Concurrent with the release of the data, and receiving much less notice, the Health Data Consortium announced it would base its Code-a-Palooza contest associated with the upcoming Health Datapalooza conference on the new dataset. Last week, HDC announced the finalists. While most of the list could be considered the “usual suspects,” one stands out: Team FloriDUH, three individuals with a love of healthcare IT and a scrappy attitude. While the application is still under wraps, they’ve announced the formation of a 501c3 foundation and, today, a crowdfunding initiative through Medstartr. They aim to use the funds they raise to “Fill the Void” of healthcare data by marrying CMS payment data to other data sets, and publishing that data on the Internet, along with an API that will allow other people to build on their work.

This is the kind of activity that gets us excited. Data transparency will not cure all of healthcare’s woes, but it will go a long way toward helping all of us figure out what we need to change about the current system, and how we should go about changing it. We hope you’ll join us in supporting Team FloriDUH.

Lessons from a Launch

One of our clients recently asked us to lead a review of an application launch that went less well than everyone involved would have liked. Re-living the experience through post-mortem dissection isn’t my idea of a good time, but such exercises are critical for figuring out how to avoid repeating mistakes. After spending several hours with the team, we came up with  three themes that cover the main issues:

Understand the whole environment. In this case, the team was hired to re-vamp an e-commerce site based on an older version of Magento. They did a bang-up job with the main project, but made some changes that interrupted order processing flow after the site went live. This caused a couple of days of tail-chasing to get the warehouse and financial systems integration back online. Surprisingly, no one on the outsourced team thought to ask about integration, and no one from the customer thought to tell the team about it. We live in a connected age, and systems hardly, if ever, operate in isolation. In any development project, the delivery team must take time to understand where the system fits into the larger picture, and figure out how planned changes might affect those integrations.

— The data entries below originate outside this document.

Lemma evict_spec use_int p st hi D b :
  pool_inv p st hi D → b ∈ blocks p →
  wp (_maybe_evict_cached_block use_int b) p (λ r p',
    pool_inv p' st hi D ∧ r = bool_decide (hash p b ≠ None) ∧
    effect p p' (λ x, ref p x) (λ x, if decide (b = x) then None else hash p x)
      (removed_event use_int p b)).
Proof.
  intros Hi Hb. unfold _maybe_evict_cached_block. wp_step. apply wp_metric. wp_steps.
  set (p1 := set_metrics _ p). assert (Hi1 : pool_inv p1 st hi D) by by apply inv_metrics.
  change (_block_hash (pool_block p1 b)) with (hash p b).
  destruct (hash p b) as [k|] eqn:Ek.
  2:{ apply wp_ret. split; [done|]. split; [done|].
      split; [repeat (split; [done|]); apply same_queue_refl|]. split; [done|]. split.
      - intros x. case_decide; [|done]. by subst.
      - unfold removed_event. rewrite Ek. by rewrite app_nil_r. }
  destruct (pop_spec (pool_heap p1) (blocks p1) (cached_block_hash_to_block p1) k b)
    as (cache' & Hpop & Hc); [apply Hi1|by eapply pool_inv_ids|done|done|].
  unfold pool_block at 1. rewrite Hpop. wp_step. apply wp_modify. wp_step.
  unfold wr_block. wp_step. wp_step. unfold emit. wp_step. wp_step.
  set (p2 := set_heap _ _).
  assert (Hi2 : pool_inv p2 st hi D) by (apply (inv_write_hash p1 st hi D b None); done).
  assert (Hh : ∀ x, hash p2 x = if decide (b = x) then None else hash p x).
  { intros x. unfold p2, pool_block. simpl. rewrite deref_update. by case_decide. }
  assert (Hr : ∀ x, ref p2 x = ref p x).
  { intros x. unfold p2, pool_block. simpl. rewrite deref_update. by case_decide. }
  change (enable_kv_cache_events p2) with (enable_kv_cache_events p).
  unfold removed_event. rewrite Ek.
  destruct (enable_kv_cache_events p) eqn:Ee; apply wp_ret.
  - split; [by apply inv_events|]. split; [done|].
    split; [repeat (split; [done|]); apply same_queue_refl|]. done.
  - split; [done|]. split; [done|].
    split; [repeat (split; [done|]); apply same_queue_refl|]. rewrite app_nil_r. done.
Qed.

Lemma take_ref_spec p st hi D b :
  pool_inv p st hi (b :: D) →
  wp (take_ref b) p (λ _ p',
    pool_inv p' st hi D ∧
    effect p p' (λ x, if decide (b = x) then 1 else ref p x) (λ x, hash p x) []).
Proof.
  intros Hi. assert (Hb : b ∈ blocks p ∧ b ≠ null_block p ∧ ref p b = 0)
    by (apply (pi_free _ _ _ _ Hi); set_solver).
  destruct Hb as (Hb & Hbn & Hb0). unfold take_ref. wp_steps.
  apply wp_assert; [by rewrite Hb0|]. unfold wr_block. wp_steps. apply wp_metric.
  assert (Hh : update b (λ b0, set_ref_cnt (ref_cnt b0 + 1) b0) (pool_heap p) =
               update b (set_ref_cnt 1) (pool_heap p)).
  { unfold update. unfold pool_block in Hb0. rewrite Hb0. done. }
  rewrite Hh. split.
  - apply inv_metrics. eapply (inv_write_ref p st hi (b :: D)); [done..|lia| |].
    + intros x. pose proof (pi_free _ _ _ _ Hi x) as Hx. pose proof (pi_disj _ _ _ _ Hi) as Hnd.
      rewrite app_assoc in Hnd. apply NoDup_app in Hnd as (_ & Hd & Hnd).
      apply NoDup_cons in Hnd as [HbD _]. case_decide as Hbx.
      * subst x. split; [|lia]. intros Hin. exfalso. rewrite app_assoc in Hin.
        apply elem_of_app in Hin as [Hin|Hin]; [|done]. apply (Hd b Hin). set_solver.
      * rewrite <-Hx. set_solver.
    + pose proof (pi_disj _ _ _ _ Hi) as Hnd. rewrite !NoDup_app in *.
      destruct Hnd as (? & ? & ? & ? & Hnd). apply NoDup_cons in Hnd as [_ ?]. set_solver.
  - split; [repeat (split; [done|]); apply same_queue_refl|].
    split; [|split; [|by rewrite app_nil_r]].
    + intros x. unfold pool_block. simpl. rewrite deref_update. by case_decide.
    + intros x. unfold pool_block. simpl. rewrite deref_update. by case_decide.
Qed.

Lemma effect_trans p1 p2 p3 rf hf ev rf' hf' ev' :
  effect p1 p2 rf hf ev → effect p2 p3 rf' hf' ev' → effect p1 p3 rf' hf' (ev ++ ev').
Proof.
  intros (S1 & R1 & H1 & E1) (S2 & R2 & H2 & E2).
  split; [by etransitivity|]. split; [done|]. split; [done|].
  by rewrite E2, E1, app_assoc.
Qed.

Lemma effect_ext p p' rf hf ev rf' hf' ev' :
  effect p p' rf hf ev → (∀ b, rf b = rf' b) → (∀ b, hf b = hf' b) → ev = ev' →
  effect p p' rf' hf' ev'.
Proof.
  intros (S1 & R1 & H1 & E1) Hr Hh ->. split; [done|].
  split; [intros b; by rewrite R1|]. split; [|done]. intros b; by rewrite H1.
Qed.

Lemma bq_step_effect p p' st hi D st' hi' D' :
  pool_inv p st hi D → bq_step p st' hi' p' → st' ++ hi' ++ D' ≡ₚ st ++ hi ++ D →
  pool_inv p' st' hi' D' ∧ effect p p' (λ x, ref p x) (λ x, hash p x) [].
Proof.
  intros Hi Hs Hp. destruct (inv_bq_step _ _ _ _ _ _ _ D' Hi Hs Hp) as (H1 & H2 & H3 & _ & H4).
  split; [done|]. split; [done|]. unfold meta in H4. split; [|split].
  - intros b. specialize (H4 b). congruence.
  - intros b. specialize (H4 b). congruence.
  - by rewrite H3, app_nil_r.
Qed.

(** ** get_new_blocks *)

Lemma get_num_free_blocks_spec p st hi D gid :
  pool_inv p st hi D →
  get_num_free_blocks p gid =
    match alloc_part (free_block_queue p) gid with
    | Some true => zlen st
    | Some false => zlen hi
    | None => zlen (st ++ hi)
    end.
Proof.
  intros Hi. pose proof (pi_queue _ _ _ _ Hi) as Hq. unfold get_num_free_blocks, alloc_part.
  destruct (free_block_queue p) as [q|n g qs qh]; simpl in Hq.
  - destruct Hq as [_ (Hn & _)]. done.
  - destruct Hq as ((Hn & _) & (Hn' & _) & _). destruct gid; [by case_match|].
    unfold PartitionedQueue.num_free_blocks_. rewrite zlen_app. congruence.
Qed.

Definition removed_events use_int p bs := concat (removed_event use_int p <$> bs).

(** The loop of [get_new_blocks] over the blocks popped from the free list. *)
Lemma claim_loop_spec use_int (evict : bool) p st hi ret :
  pool_inv p st hi ret →
  wp (foreach ret (λ b, (if evict then _maybe_evict_cached_block use_int b ;; mret tt else mret tt) ;;
                        take_ref b)) p (λ _ p',
    pool_inv p' st hi [] ∧
    effect p p' (λ x, if decide (x ∈ ret) then 1 else ref p x)
      (λ x, if decide (evict = true ∧ x ∈ ret) then None else hash p x)
      (if evict then removed_events use_int p ret else [])).
Proof.
  intros Hi. pose proof (pi_disj _ _ _ _ Hi) as Hnd.
  apply NoDup_app in Hnd as (_ & _ & Hnd). apply NoDup_app in Hnd as (_ & _ & Hnd).
  pose (I := λ (pre : list loc) p',
    pool_inv p' st hi (drop (length pre) ret) ∧
    effect p p' (λ x, if decide (x ∈ pre) then 1 else ref p x)
      (λ x, if decide (evict = true ∧ x ∈ pre) then None else hash p x)
      (if evict then removed_events use_int p pre else [])).
  eapply wp_mono; [apply (wp_foreach I)|].
  - split; [done|]. split; [reflexivity|]. split; [|split].
    + intros x. by rewrite decide_False by set_solver.
    + intros x. rewrite decide_False; [done|]. intros [_ Hx]. set_solver.
    + by case_match; rewrite app_nil_r.
  - intros pre b post p1 -> [Hi1 He1]. unfold I.
    rewrite drop_app_length in Hi1.
    assert (Hdr : drop (length (pre ++ [b])) (pre ++ b :: post) = post)
      by (rewrite length_app, <-drop_drop, drop_app_length; done).
    rewrite Hdr.
    assert (Hbp : b ∉ pre) by (apply NoDup_app in Hnd as (_ & Hd & _); intros Hp; apply (Hd b Hp); set_solver).
    assert (Hb : b ∈ blocks p1) by (apply (pi_free _ _ _ _ Hi1); set_solver).
    wp_step. set (ev := if evict then removed_event use_int p b else []).
    assert (Hev : wp (if evict then _maybe_evict_cached_block use_int b ;; mret tt else mret tt) p1
      (λ _ p2, pool_inv p2 st hi (b :: post) ∧
        effect p p2 (λ x, if decide (x ∈ pre) then 1 else ref p x)
          (λ x, if decide (evict = true ∧ x ∈ pre ++ [b]) then None else hash p x)
          ((if evict then removed_events use_int p pre else []) ++ ev))).
    { destruct evict.
      - wp_step. eapply wp_mono; [by apply evict_spec|].
        intros r p2 (Hi2 & _ & He2). wp_steps. split; [done|].
        pose proof He1 as ((_&_&_&_&_&Hee&_) & Hr1 & Hh1 & _).
        eapply effect_ext; [exact (effect_trans _ _ _ _ _ _ _ _ _ He1 He2)|..].
        + intros x. simpl. by rewrite Hr1.
        + intros x. simpl. rewrite Hh1. destruct (decide (b = x)) as [->|Hbx].
          * rewrite decide_True; [done|]. split; [done|set_solver].
          * apply decide_ext. set_solver.
        + f_equal. unfold ev, removed_event. rewrite Hh1, Hee.
          rewrite decide_False; [done|]. intros [_ ?]. done.
      - wp_step. split; [done|]. unfold ev. rewrite app_nil_r.
        eapply effect_ext; [exact He1|done| |done]. intros x. by rewrite !decide_False by naive_solver. }
    eapply wp_mono; [exact Hev|]. intros [] p2 [Hi2 He2].
    eapply wp_mono; [by apply take_ref_spec|]. intros [] p3 [Hi3 He3]. split; [done|].
    pose proof He2 as (_ & Hr2 & Hh2 & _).
    eapply effect_ext; [exact (effect_trans _ _ _ _ _ _ _ _ _ He2 He3)|..].
    + intros x. simpl. rewrite Hr2. repeat case_decide; subst; try done; set_solver.
    + intros x. simpl. by rewrite Hh2.
    + rewrite app_nil_r. unfold ev. destruct evict; [|done].
      unfold removed_events. rewrite fmap_app, concat_app. simpl. by rewrite app_nil_r.
  - intros [] p' [Hi' He']. rewrite drop_all in Hi'. by split.
Qed.

Lemma foreach_ext {S A} (f g : A → M S unit) l s :
  (∀ x s, f x s = g x s) → foreach l f s = foreach l g s.
Proof.
  intros Hfg. revert s. induction l as [|x l IH]; intros s; [done|]. simpl.
  unfold mbind, M_bind. rewrite Hfg. destruct (g x s) as [[[]|e] s']; auto.
Qed.

Lemma wp_eq {S A} (m m' : M S A) s Q : m' s = m s → wp m s Q → wp m' s Q.
Proof. unfold wp. by intros ->. Qed.

Lemma get_new_blocks_ok use_int p st hi n gid (part : bool) :
  pool_inv p st hi [] → alloc_part (free_block_queue p) gid = Some part →
  0 ≤ n ≤ zlen (if part then st else hi) →
  wp (get_new_blocks use_int n gid) p (λ ret p',
    ret = take (Z.to_nat n) (if part then st else hi) ∧
    pool_inv p' (if part then drop (Z.to_nat n) st else st)
      (if part then hi else drop (Z.to_nat n) hi) [] ∧
    effect p p' (λ x, if decide (x ∈ ret) then 1 else ref p x)
      (λ x, if decide (enable_caching p = true ∧ x ∈ ret) then None else hash p x)
      (if enable_caching p then removed_events use_int p ret else [])).
Proof.
  intros Hi Hpart Hn. unfold get_new_blocks. wp_step. apply wp_get.
  rewrite (get_num_free_blocks_spec p st hi [] gid Hi), Hpart.
  rewrite (proj2 (Z.ltb_ge _ n)) by (by destruct part; lia). wp_step.
  eapply wp_mono; [by eapply fq_popleft_n_spec; [apply Hi|..]|].
  intros ret p1 [Hret Hs].
  assert (Hperm : (if part then drop (Z.to_nat n) st else st) ++
    (if part then hi else drop (Z.to_nat n) hi) ++ ret ≡ₚ st ++ hi ++ []).
  { rewrite Hret, app_nil_r. destruct part.
    - rewrite <-(take_drop (Z.to_nat n) st) at 3. solve_Permutation.
    - rewrite <-(take_drop (Z.to_nat n) hi) at 3. solve_Permutation. }
  destruct (bq_step_effect _ _ _ _ _ _ _ _ Hi Hs Hperm) as [Hi1 He1].
  wp_step.
  assert (Hec : enable_caching p1 = enable_caching p) by apply He1.
  assert (Hw := claim_loop_spec use_int (enable_caching p) p1 _ _ ret Hi1).
  eapply wp_mono.
  { eapply wp_eq; [|exact Hw]. destruct (enable_caching p); apply foreach_ext; [|done].
    intros x s. unfold mbind, M_bind. by destruct (_maybe_evict_cached_block use_int x s) as [[?|?] ?]. }
  intros [] p2 [Hi2 He2]. wp_step. split; [done|]. split; [done|].
  pose proof He1 as ((_&_&_&_&_&Hee&_) & Hr1 & Hh1 & _).
  eapply effect_ext; [exact (effect_trans _ _ _ _ _ _ _ _ _ He1 He2)|..].
  - intros x. simpl. by rewrite Hr1.
  - intros x. simpl. by rewrite Hh1.
  - simpl. destruct (enable_caching p); [|done]. unfold removed_events. f_equal.
    apply list_fmap_ext. intros i x _. unfold removed_event. by rewrite Hh1, Hee.
Qed.

(** ** touch *)

Definition count (x : loc) (l : list loc) : Z := Z.of_nat (count_occ Nat.eq_dec l x).

Lemma count_snoc x l b : count x (l ++ [b]) = count x l + (if decide (b = x) then 1 else 0).
Proof.
  unfold count. rewrite count_occ_app. simpl.
  destruct (Nat.eq_dec b x), (decide (b = x)); try done; lia.
Qed.

Lemma count_not_in x l : x ∉ l → count x l = 0.
Proof.
  intros Hx. unfold count. rewrite (proj1 (count_occ_not_In Nat.eq_dec l x)); [done|].
  by rewrite <-list_elem_of_In.
Qed.

Lemma count_nonneg x l : 0 ≤ count x l.
Proof. unfold count. lia. Qed.

(** Writing a reference count: the effect. *)
Lemma write_ref_effect p b f :
  effect p (set_heap (update b (λ k, set_ref_cnt (f (ref_cnt k)) k) (pool_heap p)) p)
    (λ x, if decide (b = x) then f (ref p x) else ref p x) (λ x, hash p x) [].
Proof.
  split; [repeat (split; [done|]); apply same_queue_refl|].
  split; [|split; [|by rewrite app_nil_r]]; intros x; unfold pool_block; simpl;
    rewrite deref_update; by case_decide.
Qed.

Test your assumptions. On launch, the application experienced serious performance issues and functional failures that sent the team scrambling for fixes. This occurred despite the fact that the application had undergone extensive acceptance testing in a staging environment prior to launch. Post-launch discussions revealed that the staging environment, which was a pre-existing environment from previous development efforts, differed from the production environment in a few significant ways. Those differences made it impossible to catch the fatal issues during testing. The outsourced team took the staging environment at face value, and didn’t question whether or not it reflected the production environment.

Think of the (customer’s) customers. The outsourced team’s go-live approach involved taking the old application offline for a period of time while the new application was deployed. The team anticipated that the site would be offline for no more than an hour, and scheduled the downtime for business hours, for the convenience of the team. Of course, Murphy’s law prevailed, and the tasks expected to take less than an hour ended up taking most of the day. This cost the direct customer thousands of dollars of lost revenue and, no doubt, annoyed the consumers who wanted to use the site. This situation probably could have been avoided entirely through the application of some technical know-how and a few hundred dollars in additional hosting fees for new virtual servers to run the new site temporarily alongside the old site, a deal the customer would have made gladly if the outsourced team had presented the option.

These lessons seem obvious in retrospect, but isn’t that always the case? Fortunately, this team has taken the experience seriously, engaged in frank and open discussion of what went wrong, and has changed the environment and their techniques to avoid making the same mistakes again. The customer, to their credit, has given the team another bite at the apple in the form of a follow-on project. I expect this one will have a much more positive outcome.